"Tidak menyesatkan fakta sejarah. Untuk yang ada kaitannya dengan fakta sejarah, saya memberikan 'catatan kaki'," katanya terkait dengan rencana penyelenggaraan "Borobudur Writers and Cultural Festival" di Taman Wisata Candi Borobudur, 28-31 Oktober 2012 di Borobudur, Kamis.
Ia mencontohkan empat karyanya tentang Gadjah Mada sebagai "sastra sejarah" yang tidak menyesatkan fakta masa lalu itu.
Penulis sastra, menurut dia, memiliki kebebasan untuk membuat cerita yang berdasarkan fakta sejarah. Imajinasi penulis untuk merekonstruksi apa yang terjadi dengan logika sejarah.
"Harus dibedakan antara menulis sastra dan sejarah. Kalau sejarah itu mengacu kepada fakta, kalau sastra kepada imajinasi. Penulis novel sejarah merekonstruksi apa yang terjadi dengan logika sejarah," tuturnya.
Penulis cerita sejarah Nusantara lainnya Otto Sukatno CR mengemukakan adanya pemaknaan yang berbeda antara menulis novel sejarah dengan menulis sejarah.
"Menulis novel sejarah dengan menulis sejarah itu pemaknaannya berbeda," ucapnya.
Selain itu, katanya, tidak setiap cerita dalam novel sejarah menjadi rujukan untuk mengungkap suatu peristiwa pada masa lalu.
Ia mencontohkan tentang Babat Tanah Jawa yang selain menyimpan fakta sejarah, juga memuat imajinasi penulisnya.

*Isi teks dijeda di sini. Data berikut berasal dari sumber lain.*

(** * XShaderCompiler: data-type algebra, literal typing, subscripts,
      indexed semantics and parts of the GLSL emitter

    A shallow embedding of [src/Compiler/AST/ASTEnums.cpp] and of the
    helper routines of [src/Compiler/Backend/GLSL/GLSLGenerator.cpp],
    followed by the properties established about them. *)

From Stdlib Require Import ZArith List String Ascii Lia Bool.
From Stdlib Require Import Decimal DecimalString DecimalPos.
From stdpp Require Import base option gmap strings.
From Equations Require Import Equations.

Import ListNotations.
Local Open Scope Z_scope.

(* ================================================================== *)
(** * The [DataType] enumeration *)
(* ================================================================== *)

(** Modelled from the spec: the declaration of [enum class DataType]
    (ASTEnums.h) is not part of the sources.  The enumerators are
    listed in the order that section 4.1 of the specification describes:
    the scalars [Bool..Double] are contiguous, the vectors
    [Bool2..Double4] follow in (base, size) order and the matrices
    [Bool2x2..Double4x4] in (base, rows, columns) order.  [Undefined] and
    [String] lie outside these three ranges; the enumerator [String] is
    spelled [String_] here because [String] is the constructor of Rocq
    strings. *)
Inductive DataType : Set :=
  | Undefined
  | String_
  | Bool | Int | UInt | Half | Float | Double
  | Bool2 | Bool3 | Bool4
  | Int2 | Int3 | Int4
  | UInt2 | UInt3 | UInt4
  | Half2 | Half3 | Half4
  | Float2 | Float3 | Float4
  | Double2 | Double3 | Double4
  | Bool2x2 | Bool2x3 | Bool2x4
  | Bool3x2 | Bool3x3 | Bool3x4
  | Bool4x2 | Bool4x3 | Bool4x4
  | Int2x2 | Int2x3 | Int2x4
  | Int3x2 | Int3x3 | Int3x4
  | Int4x2 | Int4x3 | Int4x4
  | UInt2x2 | UInt2x3 | UInt2x4
  | UInt3x2 | UInt3x3 | UInt3x4
  | UInt4x2 | UInt4x3 | UInt4x4
  | Half2x2 | Half2x3 | Half2x4
  | Half3x2 | Half3x3 | Half3x4
  | Half4x2 | Half4x3 | Half4x4
  | Float2x2 | Float2x3 | Float2x4
  | Float3x2 | Float3x3 | Float3x4
  | Float4x2 | Float4x3 | Float4x4
  | Double2x2 | Double2x3 | Double2x4
  | Double3x2 | Double3x3 | Double3x4
  | Double4x2 | Double4x3 | Double4x4.

(** The enumerators in declaration order. *)
Definition enumerators : list DataType :=
  [ Undefined; String_; Bool; Int; UInt; Half; Float; Double;
    Bool2; Bool3; Bool4; Int2; Int3; Int4; UInt2; UInt3; UInt4;
    Half2; Half3; Half4; Float2; Float3; Float4; Double2; Double3; Double4;
    Bool2x2; Bool2x3; Bool2x4; Bool3x2; Bool3x3; Bool3x4; Bool4x2; Bool4x3; Bool4x4;
    Int2x2; Int2x3; Int2x4; Int3x2; Int3x3; Int3x4; Int4x2; Int4x3; Int4x4;
    UInt2x2; UInt2x3; UInt2x4; UInt3x2; UInt3x3; UInt3x4; UInt4x2; UInt4x3; UInt4x4;
    Half2x2; Half2x3; Half2x4; Half3x2; Half3x3; Half3x4; Half4x2; Half4x3; Half4x4;
    Float2x2; Float2x3; Float2x4; Float3x2; Float3x3; Float3x4; Float4x2; Float4x3; Float4x4;
    Double2x2; Double2x3; Double2x4; Double3x2; Double3x3; Double3x4; Double4x2; Double4x3; Double4x4 ].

Bahkan, Babat Tanah Jawa saat ini juga sebagai rujukan untuk menggali sejarah.
Ia mengaku adanya kemungkinan novel sejarah menyesatkan fakta masa lalu.
Akan tetapi, katanya, masyarakat pembaca memiliki sensor untuk membedakan mana yang fakta sejarah dan mana yang imajinasi, sedangkan penulis novel sejarah juga memiliki tanggung jawab sosial yang besar, sehingga tidak akan menyesatkan pembaca.

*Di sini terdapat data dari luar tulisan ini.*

(** X1. In every run, each value yielded is the one the decoder returned
    on the buffer of the decode attempt just before it, and every
    attempt that yields nothing is one on which the decoder raised. *)
Theorem yields_follow_their_decode (decoder : string → decoded) (chunks : list string) :
  attempts_explain decoder (json_parse_chunks decoder chunks).1.
Proof.
  unfold json_parse_chunks. generalize EmptyString.
  induction chunks as [|chunk chunks IH]; intros buffer; [done|].
  destruct chunk as [|c chunk]; [done|]. cbn [for_chunk].
  pose proof (while_buffer_explained decoder
    (String.length (strip SPACE_NEWLINE (buffer +:+ String c chunk)))
    (strip SPACE_NEWLINE (buffer +:+ String c chunk))) as Hw.
  destruct (while_buffer decoder _ _) as [tr [b|e|]]; [|done|done].
  specialize (IH b). destruct (for_chunk decoder chunks b) as [tr' x].
  by apply attempts_explain_app.
Qed.

(** X2. The decoder is called once for each value yielded and at most
    once more for each chunk read. *)
Theorem decoder_calls_bounded (decoder : string → decoded) (chunks : list string) :
  length (values_of (json_parse_chunks decoder chunks).1)
  ≤ length (attempts_of (json_parse_chunks decoder chunks).1)
  ≤ length (values_of (json_parse_chunks decoder chunks).1) + length chunks.
Proof.
  unfold json_parse_chunks. generalize EmptyString.
  induction chunks as [|chunk chunks IH]; intros buffer; [simpl; lia|].
  destruct chunk as [|c chunk]; [simpl; lia|]. cbn [for_chunk].
  pose proof (while_buffer_attempts decoder
    (String.length (strip SPACE_NEWLINE (buffer +:+ String c chunk)))
    (strip SPACE_NEWLINE (buffer +:+ String c chunk))) as Hw.
  destruct (while_buffer decoder _ _) as [tr [b|e|]]; simpl in *; try lia.
  specialize (IH b). destruct (for_chunk decoder chunks b) as [tr' x]. simpl in *.
  rewrite values_of_app, attempts_of_app, !length_app. lia.
Qed.

(** X3. The [while] loop gives way to the next read only when the
    buffer is empty or the decoder has just raised a ValueError on
    it: no chunk is read while the decoder can still return a value
    from the front of the buffer. *)
Theorem next_read_only_when_stuck (decoder : string → decoded) (fuel : nat)
    (buffer left : string) (trace : list event) :
  while_buffer decoder fuel buffer = (trace, LoopDone left) →
  left = EmptyString ∨ ∃ e, decoder left = Raised e ∧ is_ValueError e = true.
Proof. apply while_buffer_done. Qed.

Lemma next_read_only_when_stuck_witness :
  dq " {'b':2}" = EmptyString
  ∨ ∃ e, raw_decode (dq " {'b':2}") = Raised e ∧ is_ValueError e = true.
Proof.
  apply (next_read_only_when_stuck raw_decode 15 two_objects (dq " {'b':2}")
           [Attempt two_objects; Yield obj_a; Attempt (dq " {'b':2}")]).
  reflexivity.
Defined.

(** X4. When every chunk, stripped of the spaces and newlines at its
    ends, is a run of documents with nothing between them, each of which
    the decoder decodes in full, the generator yields the values of all
    the documents, in order, and returns. *)
Theorem packed_chunks_all_yielded (decoder : string → decoded)
    (chunks : list string) (docs : list (list string)) (vals : list (list json)) :
  Forall3 (λ chunk ds vs,
             chunk ≠ EmptyString
             ∧ strip SPACE_NEWLINE chunk = concat_str ds
             ∧ packed decoder ds vs) chunks docs vals →
  values_of (json_parse_chunks decoder chunks).1 = concat vals
  ∧ (json_parse_chunks decoder chunks).2 = Exhausted.
Proof.
  unfold json_parse_chunks. intros H.
  induction H as [|chunk ds vs chunks docs vals (Hne & Hs & Hp) _ IH]; [done|].
  destruct chunk as [|c chunk]; [done|]. cbn [for_chunk].
  rewrite append_nil, Hs.
  destruct (while_buffer_packed decoder ds vs _ Hp (le_n _)) as (tr & Hw & Hv).
  rewrite Hw. destruct (for_chunk decoder chunks EmptyString) as [tr' x].
  simpl in *. destruct IH as [IH ->]. by rewrite values_of_app, Hv, IH.
Qed.

Lemma packed_chunks_all_yielded_witness :
  values_of (json_parse_chunks raw_decode
               [dq "{'a':1}" +:+ NEWLINE; dq " {'b':2}{'a':1}" +:+ NEWLINE]).1
  = concat [[obj_a]; [obj_b; obj_a]]
  ∧ (json_parse_chunks raw_decode
       [dq "{'a':1}" +:+ NEWLINE; dq " {'b':2}{'a':1}" +:+ NEWLINE]).2 = Exhausted.
Proof.
  apply (packed_chunks_all_yielded raw_decode
           [dq "{'a':1}" +:+ NEWLINE; dq " {'b':2}{'a':1}" +:+ NEWLINE]
           [[dq "{'a':1}"]; [dq "{'b':2}"; dq "{'a':1}"]]
           [[obj_a]; [obj_b; obj_a]]).
  repeat constructor; done.
Defined.

Lemma all_in_slice_to (chars s : string) (n : nat) :
  all_in chars s = true → all_in chars (slice_to n s) = true.
Proof.
  revert n. induction s as [|c s IH]; intros [|n]; simpl; try done.
  intros [Hc Hs]%andb_prop. rewrite Hc. by apply IH.
Qed.

Lemma all_in_slice_from (chars s : string) (n : nat) :
  all_in chars s = true → all_in chars (slice_from n s) = true.
Proof.
  revert n. induction s as [|c s IH]; intros [|n]; simpl; try done.
  intros [Hc Hs]%andb_prop. by apply IH.
Qed.

Lemma reads_all_in (chars text : string) (fuel buffersize : nat) :
  all_in chars text = true →
  Forall (λ chunk, all_in chars chunk = true) (reads fuel buffersize text).
Proof.
  revert text. induction fuel as [|fuel IH]; intros text H; cbn [reads]; [done|].
  pose proof (all_in_slice_to chars text buffersize H) as Ht.
  destruct (slice_to buffersize text) as [|c chunk]; [done|].
  constructor; [done|]. apply IH. by apply all_in_slice_from.
Qed.

Lemma for_chunk_all_in (decoder : string → decoded) (chunks : list string) :
  Forall (λ chunk, all_in SPACE_NEWLINE chunk = true) chunks →
  for_chunk decoder chunks EmptyString = ([], Exhausted).
Proof.
  induction 1 as [|chunk chunks Hc _ IH]; [done|].
  destruct chunk as [|c chunk]; [done|]. cbn [for_chunk].
  rewrite append_nil. unfold strip. rewrite lstrip_all_in by done.
  cbn. by rewrite IH.
Qed.

(** X5. With a buffer size of 0 nothing is read, and a file that holds
    only spaces and newlines leaves the buffer empty: in both cases the
    generator yields nothing, never calls the decoder, and returns. *)
Theorem nothing_read_nothing_yielded (decoder : string → decoded) (text : string)
    (buffersize : nat) :
  buffersize = 0 ∨ all_in SPACE_NEWLINE text = true →
  json_parse decoder text buffersize = ([], Exhausted).
Proof.
  intros [->|H]; unfold json_parse, json_parse_chunks.
  - by destruct text.
  - apply for_chunk_all_in. by apply reads_all_in.
Qed.

Lemma nothing_read_nothing_yielded_witness :
  json_parse raw_decode (" " +:+ NEWLINE +:+ "  " +:+ NEWLINE) 3 = ([], Exhausted).
Proof.
  apply (nothing_read_nothing_yielded raw_decode (" " +:+ NEWLINE +:+ "  " +:+ NEWLINE) 3).
  right. reflexivity.
Defined.

(** Reads that all return are the chunks of [for_chunk]. *)
Lemma for_read_returns (decoder : string → decoded) (chunks : list string) (buffer : string) :
  for_read decoder (Return <$> chunks) buffer = for_chunk decoder chunks buffer.
Proof.
  revert buffer. induction chunks as [|chunk chunks IH]; intros buffer; [done|].
  destruct chunk as [|c chunk]; [done|]. cbn [fmap list_fmap for_read for_chunk].
  destruct (while_buffer decoder _ _) as [tr [b|e|]]; [|done..].
  change (list_fmap string (py string) Return chunks) with (Return <$> chunks).
  by rewrite IH.
Qed.

Lemma for_read_propagates (decoder : string → decoded) (reads : list (py string))
    (buffer : string) (trace : list event) (e : exn) :
  for_read decoder reads buffer = (trace, Propagates e) →
  (∃ chunks more, reads = (Return <$> chunks) ++ Raise e :: more
                  ∧ Forall (λ chunk, chunk ≠ EmptyString) chunks)
  ∨ (is_ValueError e = false
     ∧ ∃ attempt, last trace = Some (Attempt attempt) ∧ decoder attempt = Raised e).
Proof.
  revert buffer trace. induction reads as [|[chunk|e'] reads IH]; intros buffer trace H.
  - done.
  - destruct chunk as [|c chunk]; [done|]. cbn [for_read] in H.
    destruct (while_buffer decoder _ _) as [tr [b|e''|]] eqn:W; simplify_eq.
    + destruct (for_read decoder reads b) as [tr' x] eqn:F. simplify_eq.
      destruct (IH _ _ F) as [(chunks & more & -> & Hne)|(Hv & s & Hl & Hs)].
      * left. exists (String c chunk :: chunks), more. split; [done|].
        by apply Forall_cons.
      * right. split; [done|]. exists s. split; [|done]. by rewrite last_app, Hl.
    + right. split; [by destruct (while_buffer_raised _ _ _ _ _ W)|].
      by eapply while_buffer_raised_last.
  - cbn [for_read] in H. simplify_eq. left. exists [], reads. by split.
Qed.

Penulis lainnya yang juga pengajar Fakultas Tarbiyah dan Keguruan Universitas Islam Negeri (UIN) Sunan Kalijaga Yogyakarta Abdul Munir Mulkhan mengatakan, kemampuan berimajinasi secara logis dibutuhkan untuk menerangkan berbagai fakta sejarah itu.
"Tidak apa-apa imajinasi liar itu sepanjang ada yang ingin dicapai," tukasnya.
Ia mengemukakan, penulis sastra sejarah yang jujur akan berani mengungkap berbagai hal, termasuk yang jelek.
"Dengan tujuan bagaimana itu dibutuhkan untuk pelajaran ke depan," katanya.
Borobudur Writers and Cultural Festival yang dikemas dalam kegiatan bernama Musyawarah Agung Penulis Cerita Silat dan Sejarah Nusantara itu diselenggarakan oleh Samana Foundation, lembaga nirlaba yang berbasis pengembangan budaya terutama berkaitan dengan pengalaman sejarah Nusantara.
Agenda kegiatan antara lain diskusi, peluncuran buku, dan pemutaran film berlatar belakang sejarah Nusantara yang diikuti sekitar 300 peserta aktif, pasif, dan pembicara dengan berbagai latar belakang seperti penulis peneliti, akademisi, pakar sejarah, arkeologi, rohaniwan, dan budayawan,
Lokasi kegiatan mereka dengan tema "Memori dan Imajinasi Nusantara" itu, selain di Borobudur, Kabupaten Magelang, Jawa Tengah juga di Yogyakarta.